• _Exercise details_
For the data below, restate word for word only the lines from the line containing "- intros [= <- <-]. split." through the line containing "can be read back from it. *)", both ends included.

Stored data:
------------------------------------------------

Lemma create_session_token user_id db urandom utcnow w token w' :
  create_session user_id db urandom utcnow w = (Ok token, w') → token = hex urandom.
Proof.
  destruct db as [[]|]; unfold create_session, add_commit_session; run; cbn.
  - destruct (bool_decide _); cbn; [discriminate|].
    destruct (foreign_keys (database w) && _); cbn; [discriminate|].
    by intros [= <- _].
  - by intros [= <- _].
Qed.

(** Whatever [create_session] does, it leaves the records under the other
    tokens, and all users, as they were. *)
Lemma create_session_other user_id db urandom utcnow w r w' :
  create_session user_id db urandom utcnow w = (r, w') →
  (∀ k, k ≠ hex urandom → stored_session db w' k = stored_session db w k)
  ∧ ∀ db' name, stored_user db' w' name = stored_user db' w name.
Proof.
  destruct db as [[]|]; unfold create_session, add_commit_session; run; cbn.
  - destruct (bool_decide _); cbn; [by intros [= <- <-]|].
    destruct (foreign_keys (database w) && _); cbn; [by intros [= <- <-]|].
    intros [= <- <-]. split.
    + intros k Hk. cbn. by rewrite lookup_insert_ne.
    + by intros [[]|] name.
  - intros [= <- <-]. split.
    + intros k Hk. cbn. by rewrite lookup_insert_ne.
    + by intros [[]|] name.
Qed.

(** X1. The token [create_session] returns is the hexadecimal text of the
    random bytes: twice as many characters as bytes (32 for the 16 of
    [os.urandom(16)]), all of them digits or letters a to f, and the bytes
    can be read back from it. *)
Theorem create_session_token_is_hex
    (user_id : Z) (db : option DbSession) (urandom : bytes) (utcnow : Z) (w : World)
    (token : string) (w' : World) :
  create_session user_id db urandom utcnow w = (Ok token, w') →
  String.length token = (2 * String.length urandom)%nat
  ∧ string_forallb is_hex_digit token = true
  ∧ unhex token = urandom.
Proof.
  intros Hc. apply create_session_token in Hc as ->.
  auto using hex_length, hex_digits, unhex_hex.
Qed.

Lemma create_session_token_is_hex_witness :
  String.length "30313233343536373839616263646566" = 32%nat
  ∧ string_forallb is_hex_digit "30313233343536373839616263646566" = true
  ∧ unhex "30313233343536373839616263646566" = "0123456789abcdef".
Proof.
  apply (create_session_token_is_hex 7 None "0123456789abcdef" 1000 empty_world
           "30313233343536373839616263646566"
           (set_IN_MEMORY_SESSIONS
              (<["30313233343536373839616263646566" := mk_session_data 7 3600001000]>)
              (set_stdout
                 (fun out => out ++
                    ["Placeholder: Creating session 30313233343536373839616263646566 for user_id 7"])
                 empty_world))).
  vm_compute; reflexivity.
Defined.

(** X2. Two sessions created one after the other from different random
    bytes get different tokens, and after the second creation both are
    stored, each with its own user id and expiry. *)
Theorem sessions_of_distinct_random_bytes_coexist
    (user1 user2 : Z) (db : option DbSession) (urandom1 urandom2 : bytes) (t1 t2 : Z)
    (w w1 w2 : World) (token1 token2 : string) :
  urandom1 ≠ urandom2 →
  create_session user1 db urandom1 t1 w = (Ok token1, w1) →
  create_session user2 db urandom2 t2 w1 = (Ok token2, w2) →
  token1 ≠ token2
  ∧ ∃ s1 s2,
      stored_session db w2 token1 = Some s1
      ∧ session_obj_user_id s1 = user1 ∧ session_obj_expiry s1 = (t1 + HOUR)%Z
      ∧ stored_session db w2 token2 = Some s2
      ∧ session_obj_user_id s2 = user2 ∧ session_obj_expiry s2 = (t2 + HOUR)%Z.
Proof.
  intros Hne Hc1 Hc2.
  pose proof (create_session_token _ _ _ _ _ _ _ Hc1) as ->.
  pose proof (create_session_token _ _ _ _ _ _ _ Hc2) as ->.
  assert (Htok : hex urandom1 ≠ hex urandom2) by (intros H; by apply Hne, hex_inj).
  split; [exact Htok|].
  destruct (create_session_stores _ _ _ _ _ _ _ Hc1) as (s1 & Hs1 & Hu1 & He1).
  destruct (create_session_stores _ _ _ _ _ _ _ Hc2) as (s2 & Hs2 & Hu2 & He2).
  destruct (create_session_other _ _ _ _ _ _ _ Hc2) as [Hother _].
  exists s1, s2. rewrite Hother by exact Htok. auto 10.
Qed.

Lemma sessions_of_distinct_random_bytes_coexist_witness :
  ∃ w1 w2 s1 s2,
    create_session 7 None "A" 1000 empty_world = (Ok "41", w1)
    ∧ create_session 8 None "B" 2000 w1 = (Ok "42", w2)
    ∧ stored_session None w2 "41" = Some s1 ∧ session_obj_user_id s1 = 7%Z
    ∧ stored_session None w2 "42" = Some s2 ∧ session_obj_user_id s2 = 8%Z.
Proof.
  destruct (create_session_in_memory 7 "A" 1000 empty_world) as (w1 & Hc1 & _).
  destruct (create_session_in_memory 8 "B" 2000 w1) as (w2 & Hc2 & _).
  destruct (sessions_of_distinct_random_bytes_coexist 7 8 None "A" "B" 1000 2000
              empty_world w1 w2 "41" "42")
    as (_ & s1 & s2 & Hs1 & Hu1 & _ & Hs2 & Hu2 & _);
    [discriminate | exact Hc1 | exact Hc2 |].
  exists w1, w2, s1, s2. auto 10.
Defined.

------------------------------------------------

• _Exercise solution_
  - intros [= <- <-]. split.
    + intros k Hk. cbn. by rewrite lookup_insert_ne.
    + by intros [[]|] name.
Qed.

(** X1. The token [create_session] returns is the hexadecimal text of the
    random bytes: twice as many characters as bytes (32 for the 16 of
    [os.urandom(16)]), all of them digits or letters a to f, and the bytes
    can be read back from it. *)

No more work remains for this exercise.